Also my BIL(hubbys older brother) was going through a divorce with his wife around the same time my parents were. One night my hubby and I and our son went for a walk and I could tell something was bothering my hubby. After a few mins of asking what was wrong he told me his brother and sils marriage was getting worst they were considering divorce. He mentioned how his mom texted him earlier that she was very concerned for his brother and his situation. (Mind you at this point I knew everything that was happening in their marriage because my hubby and BIL would talk on the phone and he would tell my hubby everything that was going on with him and his wife.) Well then my hubby mentioned that his mom told her her concerns then at the end of their conversation told my hubby not to say a word to me about what was going on with my BIL and his wife's marriage. This made me so pissed I told my hubby why is she asking you to keep secrets from me. Your mom has never respected me as your wife. How the F is she going to ask me every personal thing that's going on between MY family and parents and when I tell her I dont want to talk about it she keeps persisting and nagging but when it comes to "her family" all of a sudden I'm not allowed to know a single thing that goes on. I told him I hope you told her how that is wrong of her to tell you to keep a secret from your wife. It just goes to show again she doesn't consider me as part of the family. It's not like I just met you and had your babies Ive been apart of the family for 10 years and married to her son for 4 years. This is one of the many reasons I can't trust this lady or respect her.

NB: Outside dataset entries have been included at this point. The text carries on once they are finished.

(** * deel.lip.utils: registry of custom objects, model loaders,
      fan-in/fan-out analysis and the empirical Lipschitz estimator.

    A shallow embedding of [src/deel/lip/utils.py].  Python integers are
    [Z], numpy integers are [Z] with the int64 wrap-around written out,
    strings are [string], dictionaries are [gmap string _] living in a
    store of objects (the order of their keys is not kept), numpy/Keras
    floating-point scalars are read in exact arithmetic over [R]. *)

From Stdlib Require Import ZArith List String Reals Lra Lia.
From stdpp Require Import gmap strings list fin_maps.

(** ** Values shared by the three parts of the module *)

(** A floating-point scalar read in exact arithmetic: [Some r] is the real
    number [r], [None] is a result that is no real number (NaN or an
    infinity). *)
Definition float : Type := option R.

(** Python exceptions that the module can let escape. *)
Inductive exn : Type :=
| ValueError (msg : string)
| IndexError (msg : string)
| StopIteration
| AttributeError (msg : string)
| FrameworkError (msg : string).

(** Outcome of a Python call: a returned value or a raised exception. *)
Inductive result (A : Type) : Type :=
| Ok (a : A)
| Raise (e : exn).
Arguments Ok {A} a.
Arguments Raise {A} e.

Definition result_bind {A B} (r : result A) (k : A -> result B) : result B :=
  match r with
  | Ok a => k a
  | Raise e => Raise e
  end.

(** Python code that reads and writes a state of type [S] and may raise:
    a raised exception keeps the state reached so far. *)
Definition M (S A : Type) : Type := S -> result A * S.

#[global] Instance M_ret {S} : MRet (M S) := fun A a s => (Ok a, s).

#[global] Instance M_bind {S} : MBind (M S) := fun A B k m s =>
  match m s with
  | (Ok a, s') => k a s'
  | (Raise e, s') => (Raise e, s')
  end.

Definition raise {S A} (e : exn) : M S A := fun s => (Raise e, s).
Definition get_state {S} : M S S := fun s => (Ok s, s).
Definition put_state {S} (s : S) : M S unit := fun _ => (Ok tt, s).

(** A call whose outcome is already known: returns or raises accordingly. *)
Definition outcome {S A} (r : result A) : M S A := fun s => (r, s).

(** ** Fan-in / fan-out of a weight shape *)

Module Fans.

Open Scope Z_scope.

(** Numbers returned by [_compute_fans]: Python/numpy integers or numpy
    floats. *)
Inductive number : Type :=
| PyInt (z : Z)
| PyFloat (f : float).

(** [len(shape)] *)
Definition len {A} (l : list A) : Z := Z.of_nat (length l).

(** [shape[i]] with Python's negative indices; out of range raises
    [IndexError]. *)
Definition getitem (shape : list Z) (i : Z) : result Z :=
  let j := if i <? 0 then i + len shape else i in
  if (j <? 0) || (len shape <=? j) then
    Raise (IndexError "tuple index out of range")
  else
    match nth_error shape (Z.to_nat j) with
    | Some v => Ok v
    | None => Raise (IndexError "tuple index out of range")
    end.

(** Position denoted by a slice bound: negative bounds count from the end
    and every bound is clamped to [0, len]. *)
Definition slice_bound {A} (l : list A) (i : Z) : nat :=
  Z.to_nat (Z.max 0 (Z.min (len l) (if i <? 0 then i + len l else i))).

(** [shape[i:]] *)
Definition slice_from {A} (l : list A) (i : Z) : list A :=
  skipn (slice_bound l i) l.

(** [shape[:i]] *)
Definition slice_to {A} (l : list A) (i : Z) : list A :=
  firstn (slice_bound l i) l.

(** numpy computes on the dimensions as 64-bit integers: a result outside
    [[-2^63, 2^63)] wraps around silently. *)
Definition wrap64 (z : Z) : Z := (z + 2 ^ 63) mod 2 ^ 64 - 2 ^ 63.

(** The integers that an int64 holds. *)
Definition fits_int64 (z : Z) : Prop := - 2 ^ 63 <= z < 2 ^ 63.

(** [a * b] when one of the two is a numpy int64. *)
Definition int64_mul (a b : Z) : Z := wrap64 (a * b).

(** [np.prod] of a tuple of dimensions: the int64 product of its entries
    (1 on the empty tuple).  The dimensions are taken to be int64 values:
    numpy switches to another element type for larger Python integers,
    which is not modelled. *)
Definition np_prod (l : list Z) : Z := fold_left int64_mul l 1.

(** [np.sqrt] of an int64, read in exact arithmetic: NaN below zero. *)
Definition np_sqrt (z : Z) : float :=
  if z <? 0 then None else Some (sqrt (IZR z)).

(** [len(shape) in {3, 4, 5}] *)
Definition in_3_4_5 (n : Z) : bool := (n =? 3) || (n =? 4) || (n =? 5).

(** [_compute_fans(shape, data_format)]: fan-in and fan-out of a weight
    tensor of the given shape, by rank. *)
Definition _compute_fans (shape : list Z) (data_format : string)
  : result (number * number) :=
  if len shape =? 2 then
    result_bind (getitem shape 0) (fun fan_in =>
    result_bind (getitem shape 1) (fun fan_out =>
    Ok (PyInt fan_in, PyInt fan_out)))
  else if in_3_4_5 (len shape) then
    if String.eqb data_format "channels_first" then
      let receptive_field_size := np_prod (slice_from shape 2) in
      result_bind (getitem shape 1) (fun s1 =>
      result_bind (getitem shape 0) (fun s0 =>
      Ok (PyInt (int64_mul s1 receptive_field_size),
          PyInt (int64_mul s0 receptive_field_size))))
    else if String.eqb data_format "channels_last" then
      let receptive_field_size := np_prod (slice_to shape (-2)) in
      result_bind (getitem shape (-2)) (fun s2 =>
      result_bind (getitem shape (-1)) (fun s1 =>
      Ok (PyInt (int64_mul s2 receptive_field_size),
          PyInt (int64_mul s1 receptive_field_size))))
    else
      Raise (ValueError ("Invalid data_format: " ++ data_format))
  else
    Ok (PyFloat (np_sqrt (np_prod shape)), PyFloat (np_sqrt (np_prod shape))).

(** The two layouts the helper recognises, and their spelling. *)
Inductive layout : Type := channels_first | channels_last.

Definition layout_name (l : layout) : string :=
  match l with
  | channels_first => "channels_first"
  | channels_last => "channels_last"
  end.

(** Product of the entries of a list, right to left. *)
Fixpoint product (l : list Z) : Z :=
  match l with
  | [] => 1
  | d :: ds => d * product ds
  end.

(** The fans as the specification words them, by rank and layout, with
    positions counted from the front of the shape. *)
Definition fans_by_rank (shape : list Z) (l : layout) : number * number :=
  let dim (i : nat) := nth i shape 0 in
  match length shape with
  | 2%nat => (PyInt (dim 0%nat), PyInt (dim 1%nat))
  | 3%nat | 4%nat | 5%nat =>
      match l with
      | channels_first =>
          let receptive := product (skipn 2 shape) in
          (PyInt (dim 1%nat * receptive), PyInt (dim 0%nat * receptive))
      | channels_last =>
          let k := (length shape - 2)%nat in
          let receptive := product (firstn k shape) in
          (PyInt (dim k * receptive), PyInt (dim (S k) * receptive))
      end
  | _ =>
      let root := if product shape <? 0 then None
                  else Some (sqrt (IZR (product shape))) in
      (PyFloat root, PyFloat root)
  end.

(** The integers the by-rank formula names stay within int64: nothing to
    ask on rank 2, where the result is the two Python integers themselves;
    on ranks 3 to 5 the dimensions and both fans; on any other rank the
    dimensions and their product. *)
Definition formula_fits (shape : list Z) (l : layout) : Prop :=
  match length shape with
  | 2%nat => True
  | 3%nat | 4%nat | 5%nat =>
      Forall fits_int64 shape
      /\ match fans_by_rank shape l with
         | (PyInt fan_in, PyInt fan_out) =>
             fits_int64 fan_in /\ fits_int64 fan_out
         | _ => True
         end
  | _ => Forall fits_int64 shape /\ fits_int64 (product shape)
  end.

End Fans.

(** ** The registry of custom objects and the model loaders *)

Module Registry.

(** A function or class object: it carries its [__name__]; [ident] tells
    apart distinct objects of the same name. *)
Record callable : Type := { __name__ : string; ident : positive }.

#[global] Instance callable_eq_dec : EqDecision callable.
Proof. solve_decision. Defined.

(** What [deel_export] can be handed: an object with a [__name__] (a
    function or a class), or one without (a [functools.partial] object, an
    instance of a class that defines [__call__]); the latter are callable
    all the same. *)
Inductive pyobject : Type :=
| Named (f : callable)
| Nameless (ident : positive).

Coercion Named : callable >-> pyobject.

(** A Python [dict] from names to callables, and references to such
    objects. *)
Abbreviation dict := (gmap string callable).
Abbreviation loc := positive.

(** The framework's deserialisation routines.  Each receives the dict
    object it is handed and may modify it in place: it returns the model
    (or raises) together with the contents it leaves in that dict. *)
Class Keras : Type := {
  Model : Type;
  keras_load_model : string -> dict -> bool -> result Model * dict;
  keras_model_from_json : string -> dict -> result Model * dict;
  keras_model_from_yaml : string -> dict -> result Model * dict;
}.

(** What the framework was called with (the dict as it was at the call). *)
Inductive keras_call : Type :=
| Call_load_model (filepath : string) (custom_objects : dict) (compile : bool)
| Call_model_from_json (json_string : string) (custom_objects : dict)
| Call_model_from_yaml (yaml_string : string) (custom_objects : dict).

(** The interpreter state seen by this module: the dict objects, the
    module-level binding [CUSTOM_OBJECTS], and the calls made to the
    framework, latest first. *)
Record state : Type := {
  heap : gmap loc dict;
  CUSTOM_OBJECTS : loc;
  keras_calls : list keras_call;
}.

Definition set_heap (h : gmap loc dict) (s : state) : state :=
  {| heap := h; CUSTOM_OBJECTS := CUSTOM_OBJECTS s;
     keras_calls := keras_calls s |}.

Definition log_call (c : keras_call) (s : state) : state :=
  {| heap := heap s; CUSTOM_OBJECTS := CUSTOM_OBJECTS s;
     keras_calls := c :: keras_calls s |}.

(** [CUSTOM_OBJECTS = dict()] at import time. *)
Definition initial_state : state :=
  {| heap := {[ 1%positive := ∅ ]}; CUSTOM_OBJECTS := 1%positive;
     keras_calls := [] |}.

(** Contents of the dict object at [l].  Python cannot reach an object
    that does not exist; the store reports it as an error. *)
Definition dict_read (l : loc) : M state dict := fun s =>
  match heap s !! l with
  | Some d => (Ok d, s)
  | None => (Raise (FrameworkError "no such object"), s)
  end.

Definition dict_write (l : loc) (d : dict) : M state unit := fun s =>
  (Ok tt, set_heap (<[l := d]> (heap s)) s).

(** [d.copy()]: a new dict object with the same entries. *)
Definition dict_copy (l : loc) : M state loc :=
  d ← dict_read l;
  s ← get_state;
  let l' := fresh (dom (heap s)) in
  dict_write l' d;;
  mret l'.

(** [d.update(other)]: entries of [other] replace those of [d]. *)
Definition dict_update (l : loc) (other : dict) : M state unit :=
  d ← dict_read l;
  dict_write l (other ∪ d).

(** [d[k] = v] *)
Definition dict_setitem (l : loc) (k : string) (v : callable) : M state unit :=
  d ← dict_read l;
  dict_write l (<[k := v]> d).

(** The global name [CUSTOM_OBJECTS]. *)
Definition global_CUSTOM_OBJECTS : M state loc := fun s => (Ok (CUSTOM_OBJECTS s), s).

(** [deel_export(f)]: [CUSTOM_OBJECTS[f.__name__] = f; return f].  The
    subscript [f.__name__] is evaluated before the store, so an object
    without that attribute raises [AttributeError] and nothing is
    written. *)
Definition deel_export (f : pyobject) : M state pyobject :=
  registry ← global_CUSTOM_OBJECTS;
  match f with
  | Named g => dict_setitem registry (__name__ g) g
  | Nameless _ => raise (AttributeError "object has no attribute '__name__'")
  end;;
  mret f.

Section Loaders.
Context `{Keras}.

(** A call into the framework with the dict object at [l]. *)
Definition call_keras (l : loc) (record : dict -> keras_call)
    (routine : dict -> result Model * dict) : M state Model :=
  d ← dict_read l;
  s ← get_state;
  put_state (log_call (record d) s);;
  dict_write l (snd (routine d));;
  outcome (fst (routine d)).

(** The three loaders: copy the registry, update the copy with the
    caller's mapping unless it is [None], and hand the copy to the
    framework's routine. *)
Definition load_model (filepath : string) (custom_objects : option dict)
    (compile : bool) : M state Model :=
  registry ← global_CUSTOM_OBJECTS;
  deel_custom_objects ← dict_copy registry;
  match custom_objects with
  | Some c => dict_update deel_custom_objects c
  | None => mret tt
  end;;
  call_keras deel_custom_objects
    (fun d => Call_load_model filepath d compile)
    (fun d => keras_load_model filepath d compile).

Definition model_from_json (json_string : string)
    (custom_objects : option dict) : M state Model :=
  registry ← global_CUSTOM_OBJECTS;
  deel_custom_objects ← dict_copy registry;
  match custom_objects with
  | Some c => dict_update deel_custom_objects c
  | None => mret tt
  end;;
  call_keras deel_custom_objects
    (fun d => Call_model_from_json json_string d)
    (fun d => keras_model_from_json json_string d).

Now fast forward to the present day we hardly come around to family events or go and see my inlaws unless they invite us over sometimes we will go 2 months without seeing them which has been a huge blessing but every now and then my hubby or I would get the texts from MIL how she misses us. Or that they need to stop by and drop off some of hubby's mail. I don't mind if they want to stop by or if hubby wants to go see them on his day off but I told him those days of me telling them to stop by anytime or telling him let's go see your parents are long gone.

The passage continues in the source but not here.